Les poèmes de l’Américaine Elizabeth Bishop naissent souvent de la géographie. Ils sont nourris par son enfance en Nouvelle-Angleterre, ses voyages en Floride, au Mexique ou au Brésil. Même le minuscule y est paysage. Il se mêle aux descriptions des plages, des falaises ou des rivières comme pour apprivoiser l’étrangeté du monde. 

La terre baigne dans l’eau ; elle est ombrée de vert.
Sur ses bords, des ombres, ou est-ce des hauts-fonds, révèlent
la ligne des longs bancs rocheux tapissés de varech
où les algues flottent vers le pur bleu depuis le vert.
Ou est-ce la terre qui s’incline pour soulever la mer,
l’enrouler autour d’elle, imperturbable ?
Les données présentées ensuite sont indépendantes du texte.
(* ===== verification/Outside.v ===== *)
(** * Outside: the calls a run makes to the outside, and its trace

    The program talks to the window system, to pdfplumber, to the
    ollama process, to Graphviz and to the console.  An [event] is one
    such call with its arguments; a [world] is what the outside answers
    to each; an [io] computation is the trace of the calls made, in
    order, with the value computed or the exception raised.  [io] is a
    monad, [catch] is [try]/[except], [with_exit] is the [with] block,
    [io_foldl] the [for] loop, and the lemmas are its laws and the
    equations that run a computation call by call. *)

From stdpp Require Import lexico.
From S2P Require Import Prelude PyStr Utf8 Renderer.

(** ** Events *)

(** A call to the outside, as the source writes it. *)
Inductive event :=
| EvTk                                        (* tk.Tk() *)
| EvWithdraw                                  (* root.withdraw() *)
| EvAskOpen (title : str) (filetypes : list (str * str))
                                              (* filedialog.askopenfilename *)
| EvPrint (s : str)                           (* print(s) *)
| EvOpenPdf (caminho_pdf : str)               (* pdfplumber.open(caminho_pdf) *)
| EvPages (caminho_pdf : str)                 (* pdf.pages *)
| EvExtractText (caminho_pdf : str) (pagina : nat)
                                              (* pagina.extract_text() *)
| EvClosePdf (caminho_pdf : str)              (* the end of the with block *)
| EvRun (cmd : list str) (input : bytes)      (* subprocess.run *)
| EvWhich (name : str)                        (* shutil.which *)
| EvRender (dot : digraph) (filename format : str) (cleanup : bool).
                                              (* dot.render *)

#[export] Instance stmt_eq_dec : EqDecision stmt.
Proof. solve_decision. Defined.
#[export] Instance digraph_eq_dec : EqDecision digraph.
Proof. solve_decision. Defined.
#[export] Instance event_eq_dec : EqDecision event.
Proof. solve_decision. Defined.

(** What the outside answers. *)
Record world := World {
  (** [tk.Tk()]: the root window, or the exception of a missing display. *)
  tk_root : res unit;
  (** [root.withdraw()] *)
  withdraw : res unit;
  (** [filedialog.askopenfilename(title=..., filetypes=...)]: the path
      chosen, empty when the dialog is cancelled. *)
  askopenfilename : str → list (str * str) → res str;
  (** [pdfplumber.open(path)]: the file is open, or the exception of a
      file that is missing or is not a PDF. *)
  open_pdf : str → res unit;
  (** [pdf.pages]: the number of pages of the file. *)
  pdf_pages : str → res nat;
  (** [pagina.extract_text()] of the page at a position: its text, or
      [None]. *)
  extract_text : str → nat → res (option str);
  (** Leaving the [with] block, which closes the file. *)
  close_pdf : str → res unit;
  (** [subprocess.run(cmd, input=..., capture_output=True)]: the bytes on
      the standard output. *)
  subprocess_run : list str → bytes → res bytes;
  (** [str(e)]. *)
  exn_str : exn → str;
  (** [shutil.which(name)]: the path of the executable, or [None]. *)
  which : str → option str;
  (** [dot.render(filename, format=..., cleanup=...)]. *)
  dot_render : digraph → str → str → bool → res unit;
  (** [print(s)]: the line is written, or the exception of a console
      that cannot take it. *)
  console : str → res unit;
}.

(** A world with another answer to one of the calls. *)
Definition set_tk_root (r : res unit) (w : world) : world :=
  World r (withdraw w) (askopenfilename w) (open_pdf w) (pdf_pages w) (extract_text w)
        (close_pdf w) (subprocess_run w) (exn_str w) (which w) (dot_render w) (console w).
Definition set_withdraw (r : res unit) (w : world) : world :=
  World (tk_root w) r (askopenfilename w) (open_pdf w) (pdf_pages w) (extract_text w)
        (close_pdf w) (subprocess_run w) (exn_str w) (which w) (dot_render w) (console w).
Definition set_askopenfilename (f : str → list (str * str) → res str) (w : world) : world :=
  World (tk_root w) (withdraw w) f (open_pdf w) (pdf_pages w) (extract_text w)
        (close_pdf w) (subprocess_run w) (exn_str w) (which w) (dot_render w) (console w).
Definition set_open_pdf (f : str → res unit) (w : world) : world :=
  World (tk_root w) (withdraw w) (askopenfilename w) f (pdf_pages w) (extract_text w)
        (close_pdf w) (subprocess_run w) (exn_str w) (which w) (dot_render w) (console w).
Definition set_pdf_pages (f : str → res nat) (w : world) : world :=
  World (tk_root w) (withdraw w) (askopenfilename w) (open_pdf w) f (extract_text w)
        (close_pdf w) (subprocess_run w) (exn_str w) (which w) (dot_render w) (console w).
Definition set_extract_text (f : str → nat → res (option str)) (w : world) : world :=
  World (tk_root w) (withdraw w) (askopenfilename w) (open_pdf w) (pdf_pages w) f
        (close_pdf w) (subprocess_run w) (exn_str w) (which w) (dot_render w) (console w).
Definition set_close_pdf (f : str → res unit) (w : world) : world :=
  World (tk_root w) (withdraw w) (askopenfilename w) (open_pdf w) (pdf_pages w) (extract_text w)
        f (subprocess_run w) (exn_str w) (which w) (dot_render w) (console w).
Definition set_subprocess_run (f : list str → bytes → res bytes) (w : world) : world :=
  World (tk_root w) (withdraw w) (askopenfilename w) (open_pdf w) (pdf_pages w) (extract_text w)
        (close_pdf w) f (exn_str w) (which w) (dot_render w) (console w).
Definition set_exn_str (f : exn → str) (w : world) : world :=
  World (tk_root w) (withdraw w) (askopenfilename w) (open_pdf w) (pdf_pages w) (extract_text w)
        (close_pdf w) (subprocess_run w) f (which w) (dot_render w) (console w).
Definition set_which (f : str → option str) (w : world) : world :=
  World (tk_root w) (withdraw w) (askopenfilename w) (open_pdf w) (pdf_pages w) (extract_text w)
        (close_pdf w) (subprocess_run w) (exn_str w) f (dot_render w) (console w).
Definition set_dot_render (f : digraph → str → str → bool → res unit) (w : world) : world :=
  World (tk_root w) (withdraw w) (askopenfilename w) (open_pdf w) (pdf_pages w) (extract_text w)
        (close_pdf w) (subprocess_run w) (exn_str w) (which w) f (console w).
Definition set_console (f : str → res unit) (w : world) : world :=
  World (tk_root w) (withdraw w) (askopenfilename w) (open_pdf w) (pdf_pages w) (extract_text w)
        (close_pdf w) (subprocess_run w) (exn_str w) (which w) (dot_render w) f.

(** ** The monad *)

(** A computation: the calls it made, and its value or the exception
    that ended it. *)
Definition io (A : Type) : Type := (list event * res A)%type.

#[export] Instance io_ret : MRet io := λ A a, ([], Ok a).
#[export] Instance io_bind : MBind io := λ A B f m,
  match m.2 with
  | Ok a => (m.1 ++ (f a).1, (f a).2)
  | Raise e => (m.1, Raise e)
  end.

(** A call to the outside, with what it answers. *)
Definition outside {A} (ev : event) (answer : res A) : io A := ([ev], answer).

(** [print(s)] *)
Definition print (w : world) (s : str) : io unit := outside (EvPrint s) (console w s).

(** An expression that may raise and calls nothing. *)
Definition call {A} (r : res A) : io A := ([], r).

(** [try: m except Exception as e: h e] *)
Definition catch {A} (m : io A) (h : exn → io A) : io A :=
  match m.2 with
  | Ok _ => m
  | Raise e => (m.1 ++ (h e).1, (h e).2)
  end.

(** [with ...: body]: [exit] runs when the body ends, by an exception
    too, and the outcome is that of [leaving] the block. *)
Definition with_exit {A} (body : io A) (exit : io unit) : io A :=
  (body.1 ++ exit.1, leaving exit.2 body.2).

(** [for b in l: a = f(a, b)] *)
Fixpoint io_foldl {A B} (f : A → B → io A) (a : A) (l : list B) : io A :=
  match l with
  | [] => mret a
  | b :: l => a' ← f a b; io_foldl f a' l
  end.

(** ** Traces *)

(** The lines printed, and the calls that are not prints. *)
Definition prints (tr : list event) : list str :=
  omap (λ ev, match ev with EvPrint s => Some s | _ => None end) tr.

Definition is_print (ev : event) : bool :=
  match ev with EvPrint _ => true | _ => false end.

Definition calls (tr : list event) : list event :=
  filter (λ ev, is_print ev = false) tr.

(** The place of a call in the program text, and for a call made in a
    loop the turn of the loop. *)
Definition rank (ev : event) : nat * nat :=
  match ev with
  | EvTk => (0, 0)
  | EvWithdraw => (1, 0)
  | EvAskOpen _ _ => (2, 0)
  | EvOpenPdf _ => (3, 0)
  | EvPages _ => (4, 0)
  | EvExtractText _ pagina => (5, pagina)
  | EvClosePdf _ => (6, 0)
  | EvRun _ _ => (7, 0)
  | EvWhich _ => (8, 0)
  | EvRender _ _ _ _ => (9, 0)
  | EvPrint _ => (10, 0)
  end.

#[export] Instance rank_lexico_dec (r1 r2 : nat * nat) : Decision (lexico r1 r2).
Proof. unfold lexico, prod_lexico, lexico, nat_lexico. apply _. Defined.

(** ** The laws of the monad *)

Section laws.
Context {A B C : Type}.
Implicit Types (m : io A) (f : A → io B) (g : B → io C).

Lemma io_bind_ret_l (a : A) f : mret a ≫= f = f a.
Proof. unfold mret, io_ret, mbind, io_bind. simpl. by destruct (f a). Qed.

Lemma io_bind_ret_r m : m ≫= mret = m.
Proof.
  destruct m as [tr [a|e]]; unfold mbind, io_bind; simpl; [|done]. by rewrite app_nil_r.
Qed.

Lemma io_bind_assoc m f g : (m ≫= f) ≫= g = m ≫= (λ a, f a ≫= g).
Proof.
  destruct m as [tr [a|e]]; unfold mbind, io_bind; simpl; [|done].
  destruct (f a) as [tr' [b|e]]; simpl; [|done]. by rewrite app_assoc.
Qed.

(** A handler is not run when nothing is raised, and is run after what
    the body has done when something is. *)
Lemma catch_Ok tr (a : A) h : catch (tr, Ok a) h = (tr, Ok a).
Proof. done. Qed.

Lemma catch_Raise tr e (h : exn → io A) : catch (tr, Raise e) h = (tr ++ (h e).1, (h e).2).
Proof. done. Qed.

End laws.

(** ** Running a computation call by call *)

Lemma io_bind_print {B} w s (k : unit → io B) :
  print w s ≫= k =
    match console w s with
    | Ok _ => (EvPrint s :: (k tt).1, (k tt).2)
    | Raise e => ([EvPrint s], Raise e)
    end.
Proof. unfold print. by destruct (console w s) as [[]|]. Qed.

Lemma io_bind_outside {A B} ev (r : res A) (k : A → io B) :
  outside ev r ≫= k =
    match r with Ok a => (ev :: (k a).1, (k a).2) | Raise e => ([ev], Raise e) end.
Proof. by destruct r. Qed.

Lemma io_bind_call {A B} (r : res A) (k : A → io B) :
  call r ≫= k = match r with Ok a => k a | Raise e => ([], Raise e) end.
Proof. destruct r as [a|e]; [|done]. apply io_bind_ret_l. Qed.

Lemma io_bind_pair {A B} tr (a : A) (k : A → io B) :
  ((tr, Ok a) : io A) ≫= k = (tr ++ (k a).1, (k a).2).
Proof. done. Qed.

Lemma io_bind_pair_Raise {A B} tr e (k : A → io B) :
  ((tr, Raise e) : io A) ≫= k = (tr, Raise e).
Proof. done. Qed.

(** A loop whose body is a call: the calls made are those up to the
    first that raises. *)
Lemma io_foldl_outside {A B C} (ev : B → event) (ans : B → res C) (g : A → C → A) a l :
  io_foldl (λ a b, c ← outside (ev b) (ans b); mret (g a c)) a l =
    (ev <$> until_raise ans l, res_foldl_ans ans g a l).
Proof.
  revert a. induction l as [|b l IH]; intros a; [done|].
  rewrite res_foldl_ans_cons. cbn [io_foldl until_raise]. rewrite io_bind_assoc, io_bind_outside.
  destruct (ans b) as [c|e]; [|done]. rewrite io_bind_ret_l, IH. done.
Qed.

Lemma with_exit_outside {A} tr (r : res A) ev (closed : res unit) :
  with_exit (tr, r) (outside ev closed) = (tr ++ [ev], leaving closed r).
Proof. done. Qed.

(** ** Lemmas on traces *)

Lemma prints_app tr1 tr2 : prints (tr1 ++ tr2) = prints tr1 ++ prints tr2.
Proof. apply omap_app. Qed.

Lemma prints_EvPrint ss : prints (EvPrint <$> ss) = ss.
Proof. induction ss as [|s ss IH]; [done|]. csimpl. by rewrite IH. Qed.

Lemma calls_app tr1 tr2 : calls (tr1 ++ tr2) = calls tr1 ++ calls tr2.
Proof. apply filter_app. Qed.

Lemma calls_EvPrint ss : calls (EvPrint <$> ss) = [].
Proof.
  unfold calls. induction ss as [|s ss IH]; [done|]. rewrite fmap_cons.
  by rewrite filter_cons_False.
Qed.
Le long de la mince plate-forme ocrée de sable
est-ce la terre qui d’en dessous tire sur la mer ? 
 
L’ombre de Terre-Neuve s’étend plate et paisible.
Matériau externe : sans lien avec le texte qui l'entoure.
(** ** Test doubles *)

(** A model that answers [reply] whatever it is asked, and a machine
    without ollama. *)
Definition canned (reply : str) : list str → bytes → res bytes := λ _ _, encode reply.
Definition no_ollama : list str → bytes → res bytes := λ _ _, Raise FileNotFoundError.
Definition broken_pipe : list str → bytes → res bytes :=
  λ _ _, Raise (OtherError (lit "[Errno 32] Broken pipe")).

(** The text of an exception: its message, or the name of its class. *)
Definition exn_name (e : exn) : str :=
  match e with
  | OtherError msg => msg
  | IndexError => lit "list index out of range"
  | KeyError => lit "KeyError"
  | FileNotFoundError => lit "FileNotFoundError"
  | UnicodeError => lit "UnicodeError"
  end.

Lemma request_input_bounds_witness :
  ∃ input, encode (prompt (lit "abc")) = Ok input ∧ 312 ≤ length input ≤ 321.
Proof.
  eexists. split; [reflexivity|]. by apply (request_input_bounds (lit "abc")).
Defined.

Lemma gerar_topicos_ollama_refines_witness :
  reply_of no_ollama exn_name (lit "abc") codellama msg_not_found ↔
  msg_not_found = gerar_topicos_ollama no_ollama exn_name (lit "abc") codellama.
Proof. apply gerar_topicos_ollama_refines. Defined.

Lemma gerar_topicos_ollama_parse_witness :
  parse_topicos (gerar_topicos_ollama (canned (lit "  " ++ scenario1 ++ [LF])) exn_name
                   (lit "abc") codellama) =
  parse_topicos (lit "  " ++ scenario1 ++ [LF]).
Proof. eapply gerar_topicos_ollama_parse; [reflexivity|reflexivity|by vm_compute]. Defined.

Lemma gerar_topicos_ollama_no_answer_witness :
  parse_topicos (gerar_topicos_ollama broken_pipe (λ _, lit "failed") (lit "abc") codellama) =
  Ok [].
Proof.
  apply gerar_topicos_ollama_no_answer; [intros _; compute_done|].
  intros input stdout _ [=].
Defined.

(** With the model, without it, and with a call that fails. *)
Example gerar_topicos_ollama_examples :
  gerar_topicos_ollama (canned (lit " * ok ")) exn_name (lit "abc") codellama = lit "* ok" ∧
  gerar_topicos_ollama (canned [LF; SPACE]) exn_name (lit "abc") codellama = msg_no_reply ∧
  gerar_topicos_ollama no_ollama exn_name (lit "abc") codellama = msg_not_found ∧
  gerar_topicos_ollama broken_pipe exn_name (lit "abc") codellama =
    msg_call_error (lit "[Errno 32] Broken pipe") ∧
  gerar_topicos_ollama (λ _ _, Ok [0xFF]%N) exn_name (lit "abc") codellama =
    msg_call_error (lit "UnicodeError") ∧
  gerar_topicos_ollama (canned []) exn_name [0xD800]%N codellama =
    msg_call_error (lit "UnicodeError").
Proof. by vm_compute. Qed.

(** The text of an exception is parsed like any reply: when it has
    several lines, topic lines among them make an outline. *)
Example call_error_parsed :
  parse_topicos (msg_call_error (lit "exit" ++ [LF] ++ topic_line (lit "1") (lit "A"))) =
  Ok [(lit "A", [])].
Proof. by vm_compute. Qed.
Le Labrador est jaune, où le lunaire Esquimau
l’a huilé. On peut caresser ces baies charmantes,
sous vitres comme si elles étaient censées fleurir
ou servir de cage pure à des poissons invisibles.
Les noms des villages côtiers s’avancent dans la mer,
ceux des villes franchissent les montagnes voisines
– l’imprimeur éprouvant ici la même excitation
que lorsque l’émotion dépasse à l’excès sa cause. 
Ces péninsules saisissent l’eau entre pouce et index
comme des femmes palpent la souplesse de coupons.
 
Sur les cartes les eaux sont plus tranquilles que la terre,
elles lui donnent la configuration même de leurs vagues :
et le lièvre de Norvège fuit vers le sud avec alarme,
des profils inspectent la mer, là où est la terre.
Sont-elles fixées, ou les pays ont-ils le choix de leurs couleurs ? 
– Ce qui sied le mieux à leur caractère ou aux eaux locales.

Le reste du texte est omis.